“这糕点看起来不错。”棋儿单手空空,不知何时,玫瑰糕到了菱歌手里,菱歌一口将玫瑰膏糕塞进嘴里,咀嚼两下后咽下,最后咂巴着淡淡道:“还不错,再甜一点就更好了。”
棋儿一怒站起,指着菱歌“你你你”了半天,往日口齿伶俐的棋儿竟被气得话竭,最后还是画儿端来两碟桂花糕才稍稍缓解了些僵局。
周婉儿目光投向自己房间桌上的糕点,嘴角翘起……
画儿捧着一包袱递给菱歌,“公子。”
菱歌接过,才想起这包袱一直挂在黑球身上,自己被那妇人拽进来后也不知道它怎么样了,这里也不知道有没有草料给它。

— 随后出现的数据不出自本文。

(* ===== verification/WorkerOrder.v ===== *)
(** * The fair order of a batch of leases (worker.go, fairLeaseOrder) *)
From S2P Require Import Prelude GoTime Names Definitions Work Worker.

Definition lease_tenant (lease : WorkLease) : string := wk_tenantID (le_work lease).

(** The leases of one tenant, in order. *)
Definition of_tenant (tenant : string) (leases : list WorkLease) : list WorkLease :=
  filter (fun lease => lease_tenant lease = tenant) leases.

Lemma of_tenant_app tenant l k : of_tenant tenant (l ++ k) = of_tenant tenant l ++ of_tenant tenant k.
Proof. apply filter_app. Qed.

Lemma of_tenant_cons tenant x l :
  of_tenant tenant (x :: l) = (if decide (lease_tenant x = tenant) then [x] else []) ++ of_tenant tenant l.
Proof. unfold of_tenant. rewrite filter_cons. by case_decide. Qed.

Lemma of_tenant_concat tenant ls : of_tenant tenant (concat ls) = concat (map (of_tenant tenant) ls).
Proof. induction ls as [| l ls IH]; [done |]. cbn [concat map]. by rewrite of_tenant_app, IH. Qed.

(** ** Grouping *)

(** What the groups hold after the leases [seen]. *)
Record grouped (seen : list WorkLease) (groups : gmap string (list WorkLease)) (order : list string) (maximum : nat) : Prop := {
  gr_groups : forall t, default [] (groups !! t) = of_tenant t seen;
  gr_order : forall t, is_Some (groups !! t) <-> t ∈ order;
  gr_seen : forall t, of_tenant t seen <> [] -> t ∈ order;
  gr_unique : NoDup order;
  gr_maximum : forall t, (length (of_tenant t seen) <= maximum)%nat
}.

Lemma groupLeases_grouped leases : forall seen groups order maximum,
  grouped seen groups order maximum ->
  let '(groups, order, maximum) := groupLeases leases groups order maximum in grouped (seen ++ leases) groups order maximum.
Proof.
  induction leases as [| x leases IH]; intros seen groups order maximum Hg; cbn [groupLeases]; [by rewrite app_nil_r |].
  fold (lease_tenant x). replace (seen ++ x :: leases) with ((seen ++ [x]) ++ leases) by by rewrite <- app_assoc.
  apply IH. destruct Hg as [Hgr Ho Hs Hu Hm].
  assert (Hgroup : default [] (groups !! lease_tenant x) ++ [x] = of_tenant (lease_tenant x) (seen ++ [x])).
  { by rewrite Hgr, of_tenant_app, of_tenant_cons, decide_True. }
  rewrite Hgroup.
  assert (Hne : forall t, t <> lease_tenant x -> of_tenant t (seen ++ [x]) = of_tenant t seen).
  { intros t Ht. by rewrite of_tenant_app, of_tenant_cons, decide_False, !app_nil_r by done. }
  assert (Hin : forall t, t ∈ (match groups !! lease_tenant x with Some _ => order | None => order ++ [lease_tenant x] end)
    <-> t = lease_tenant x \/ t ∈ order).
  { intros t. destruct (groups !! lease_tenant x) eqn:E.
    - pose proof (proj1 (Ho (lease_tenant x)) ltac:(by eexists)). split; [by right | by intros [-> |]].
    - rewrite elem_of_app, list_elem_of_singleton. tauto. }
  split.
  - intros t. destruct (decide (t = lease_tenant x)) as [-> | Ht]; [by rewrite lookup_insert_eq |].
    by rewrite lookup_insert_ne, Hne.
  - intros t. rewrite Hin, lookup_insert_is_Some', Ho. naive_solver.
  - intros t Ht. apply Hin. destruct (decide (t = lease_tenant x)) as [-> | Hx]; [by left | right].
    rewrite Hne in Ht by done. by apply Hs.
  - destruct (groups !! lease_tenant x) eqn:E; [done |]. apply NoDup_app. split_and!; [done | | apply NoDup_singleton].
    intros t Ht ->%list_elem_of_singleton. apply Ho in Ht. rewrite E in Ht. by destruct Ht.
  - intros t. destruct (decide (t = lease_tenant x)) as [-> | Ht]; [lia |]. rewrite Hne by done. specialize (Hm t). lia.
Qed.

Lemma grouped_nil : grouped [] ∅ [] 0.
Proof.
  split.
  - intros t. by rewrite lookup_empty.
  - intros t. rewrite lookup_empty. split; [by intros [] | by intros ?%elem_of_nil].
  - done.
  - constructor.
  - done.
Qed.

(** ** Rounds *)

(** The i-th lease of every tenant, in the tenants' order. *)
Definition round (leases : list WorkLease) (order : list string) (index : nat) : list WorkLease :=
  omap (fun tenant => of_tenant tenant leases !! index) order.

Lemma fairLeaseOrder_rounds leases : exists order maximum,
  fairLeaseOrder leases = concat (map (round leases order) (seq 0 maximum))
  /\ NoDup order /\ (forall t, of_tenant t leases <> [] -> t ∈ order)
  /\ (forall t, (length (of_tenant t leases) <= maximum)%nat).
Proof.
  unfold fairLeaseOrder. pose proof (groupLeases_grouped leases [] ∅ [] 0 grouped_nil) as Hg.
  destruct (groupLeases leases ∅ [] 0) as [[groups order] maximum]. cbn [app] in Hg. destruct Hg as [Hgr Ho Hs Hu Hm].
  exists order, maximum. split; [| done]. f_equal. apply map_ext. intros i. unfold round.
  apply list_omap_ext. apply Forall2_same_length_lookup. split; [done |]. intros k t t' Ht Ht'. simplify_eq. by rewrite Hgr.
Qed.

Lemma round_of_tenant leases order index t : NoDup order -> (of_tenant t leases <> [] -> t ∈ order) ->
  of_tenant t (round leases order index) = option_list (of_tenant t leases !! index).
Proof.
  intros Hu Hin.
  assert (Hout : forall o, t ∉ o -> of_tenant t (round leases o index) = []).
  { intros o. induction o as [| t' o IH]; [done |]. intros [Hne Ho]%not_elem_of_cons. unfold round in *. cbn [omap list_omap].
    destruct (of_tenant t' leases !! index) as [x |] eqn:E; [| by apply IH]. rewrite of_tenant_cons, IH by done.
    rewrite decide_False; [done |]. intros Hx. apply list_elem_of_lookup_2, list_elem_of_filter in E as [E _]. congruence. }
  destruct (decide (t ∈ order)) as [Ht | Ht].
  2: { rewrite Hout by done. destruct (of_tenant t leases) eqn:E; [done |]. by destruct Ht; apply Hin. }
  apply list_elem_of_split in Ht as (o1 & o2 & ->). apply NoDup_app in Hu as (_ & Hd & Hu). apply NoDup_cons in Hu as [Hn2 _].
  assert (Hn1 : t ∉ o1) by (intros H1; apply (Hd t H1); by left).
  unfold round in *. rewrite omap_app, of_tenant_app. rewrite (Hout o1) by done. cbn [app omap list_omap].
  destruct (of_tenant t leases !! index) as [x |] eqn:E; [| by apply Hout]. cbn [option_list].
  rewrite of_tenant_cons, (Hout o2) by done. rewrite decide_True; [done |].
  by apply list_elem_of_lookup_2, list_elem_of_filter in E as [E _].
Qed.

Lemma concat_options {A} (l : list A) n : concat (map (fun i => option_list (l !! i)) (seq 0 n)) = take n l.
Proof.
  induction n as [| n IH]; [by rewrite take_0 |]. rewrite seq_S, map_app, concat_app, IH. cbn [map concat].
  rewrite app_nil_r. cbn [Nat.add]. destruct (l !! n) as [x |] eqn:E; cbn [option_list].
  - by rewrite (take_S_r _ _ _ E).
  - rewrite app_nil_r. apply lookup_ge_None in E. by rewrite !take_ge by lia.
Qed.

Section Rounds.
Context (leases : list WorkLease) (order : list string).
Hypothesis Hunique : NoDup order.
Hypothesis Hseen : forall t, of_tenant t leases <> [] -> t ∈ order.

(** After n rounds every tenant has had its first n leases. *)
Lemma rounds_of_tenant t n :
  of_tenant t (concat (map (round leases order) (seq 0 n))) = take n (of_tenant t leases).
Proof.
  rewrite of_tenant_concat, map_map, <- concat_options. f_equal. apply map_ext. intros i. by apply round_of_tenant; auto.
Qed.

(** A prefix of the rounds: some whole rounds and a part of the next one. *)
Lemma rounds_prefix n p q : concat (map (round leases order) (seq 0 n)) = p ++ q ->
  exists i part rest, p = concat (map (round leases order) (seq 0 i)) ++ part /\ round leases order i = part ++ rest \/ q = [].
Proof.
  revert p q. induction n as [| n IH]; intros p q H.
  - cbn in H. symmetry in H. apply app_nil in H as [_ ->]. exists 0%nat, [], []. by right.
  - rewrite seq_S, map_app, concat_app in H. cbn [map concat Nat.add] in H. rewrite app_nil_r in H.
    apply app_eq_app in H as (m & [[Hp Hq] | [Hp Hq]]).
    + destruct (IH p m Hp) as (i & part & rest & Hi). destruct m as [| x m]; [| destruct Hi as [Hi | ?]; [| done]].
      * cbn [app] in Hq. exists n, [], (round leases order n). left. rewrite app_nil_r in *. done.
      * exists i, part, rest. by left.
    + exists n, m, q. by left.
Qed.
End Rounds.

(** Lists with the same leases of every tenant are permutations. *)
Lemma of_tenant_split t k x r : of_tenant t k = x :: r ->
  exists k1 k2, k = k1 ++ x :: k2 /\ of_tenant t k1 = [] /\ of_tenant t k2 = r.
Proof.
  induction k as [| y k IH]; [done |]. rewrite of_tenant_cons. case_decide; cbn [app].
  - intros [= <- <-]. by exists [], k.
  - intros (k1 & k2 & -> & H1 & H2)%IH. exists (y :: k1), k2. split_and!; [done | | done]. by rewrite of_tenant_cons, decide_False.
Qed.

Lemma of_tenant_Permutation l : forall k, (forall t, of_tenant t l = of_tenant t k) -> Permutation l k.
Proof.
  induction l as [| x l IH]; intros k H.
  - destruct k as [| y k]; [done |]. specialize (H (lease_tenant y)). rewrite of_tenant_cons, decide_True in H by done. done.
  - pose proof (H (lease_tenant x)) as Hx. rewrite of_tenant_cons, decide_True in Hx by done. cbn [app] in Hx. symmetry in Hx.
    apply of_tenant_split in Hx as (k1 & k2 & -> & H1 & H2). rewrite <- Permutation_middle. constructor. apply IH.
    intros t. specialize (H t). rewrite of_tenant_cons, !of_tenant_app, of_tenant_cons in *.
    destruct (decide (lease_tenant x = t)) as [<- |]; cbn [app] in *; [| done]. rewrite H1 in *. cbn [app] in *. congruence.
Qed.

Lemma fairLeaseOrder_of_tenant leases t : of_tenant t (fairLeaseOrder leases) = of_tenant t leases.
Proof.
  destruct (fairLeaseOrder_rounds leases) as (order & n & -> & Hu & Hs & Hn). rewrite rounds_of_tenant by done. by apply take_ge.
Qed.

Lemma fairLeaseOrder_Permutation leases : Permutation (fairLeaseOrder leases) leases.
Proof. apply of_tenant_Permutation. apply fairLeaseOrder_of_tenant. Qed.

(** ** Properties *)

Definition tenant_lease (id tenant : string) : WorkLease :=
  mkLease (mkWork id WorkActivity "wf-1" 1 zeroTime zeroTime None tenant "") "worker" 1 1 zeroTime zeroTime.

Example fair_order_sample :
  map lease_id (fairLeaseOrder (map (fun p => tenant_lease p.1 p.2)
    [("a1", "a"); ("a2", "a"); ("b1", "b"); ("a3", "a"); ("c1", "c"); ("b2", "b")]%string))
  = ["a1"; "b1"; "c1"; "a2"; "b2"; "a3"]%string.
Proof. vm_compute. reflexivity. Qed.

(** C11: The order a batch is started in is fair and loses nothing: it is a permutation of
    the batch that keeps every tenant's leases in their order, and at every point of
    it no tenant is more than one lease ahead of another that still has leases
    waiting. *)
Theorem fairLeaseOrder_fair leases :
  Permutation (fairLeaseOrder leases) leases
  /\ (forall t, of_tenant t (fairLeaseOrder leases) = of_tenant t leases)
  /\ forall started waiting s t, fairLeaseOrder leases = started ++ waiting ->
       of_tenant t waiting = [] \/ (length (of_tenant s started) <= length (of_tenant t started) + 1)%nat.
Proof.
  split_and!; [apply fairLeaseOrder_Permutation | apply fairLeaseOrder_of_tenant |]. intros p q s t Heq.
  pose proof (fairLeaseOrder_of_tenant leases t) as Hall. revert Heq Hall.
  destruct (fairLeaseOrder_rounds leases) as (order & n & -> & Hu & Hs & Hn). intros Heq Hall.
  destruct (rounds_prefix leases order n p q Heq) as (i & part & rest & [[-> Hi] | ->]); [| by left].
  assert (Hpart : forall u, exists r, option_list (of_tenant u leases !! i) = of_tenant u part ++ r).
  { intros u. exists (of_tenant u rest). by rewrite <- of_tenant_app, <- Hi, round_of_tenant by auto. }
  rewrite !of_tenant_app, !rounds_of_tenant, !length_app, !length_take by done.
  destruct (decide (length (of_tenant t leases) <= i)%nat) as [Hle | Hgt]; [left | right].
  - rewrite Heq, !of_tenant_app, rounds_of_tenant, take_ge in Hall by done.
    rewrite <- app_assoc in Hall. apply (f_equal length) in Hall. rewrite !length_app in Hall.
    apply nil_length_inv. lia.
  - destruct (Hpart s) as [r Hr]. apply (f_equal length) in Hr. rewrite length_app in Hr.
    assert (length (option_list (of_tenant s leases !! i)) <= 1)%nat by (destruct (_ !! i); cbn; lia). lia.
Qed.

Lemma fairLeaseOrder_fair_witness :
  let leases := map (fun p => tenant_lease p.1 p.2) [("a1", "a"); ("a2", "a"); ("b1", "b")]%string in
  (length (of_tenant "a" (take 1 (fairLeaseOrder leases))) <= 1)%nat.
Proof.
  intros leases. destruct (fairLeaseOrder_fair leases) as (_ & _ & Hfair).
  destruct (Hfair (take 1 (fairLeaseOrder leases)) (drop 1 (fairLeaseOrder leases)) "a"%string "b"%string) as [H | H].
  - symmetry. apply take_drop.
  - vm_compute in H. discriminate H.
  - exact H.
Defined.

“公子无须担忧,马已迁至后院马厩。”菱歌虽未言,看着他的神色画儿也已猜到了两三分,回答道,“看公子应该是旅途劳累,公子可在此好好休息,沐浴一下,换个衣服。”
菱歌顺着画儿的目光才发现自己的湛蓝宽袍已是脏浊不堪,黑一块儿灰一块儿的。
“沐浴就暂且不用了,换套衣服便可。”
在青楼沐浴?还是算了。
菱歌将包袱放在长榻上打开,拿出一身白袍欲要更换,刚解开胸前扣子又系了回去,“你们可以先出去。”菱歌扭头看着面对自己换衣毫不避讳的三人,说道。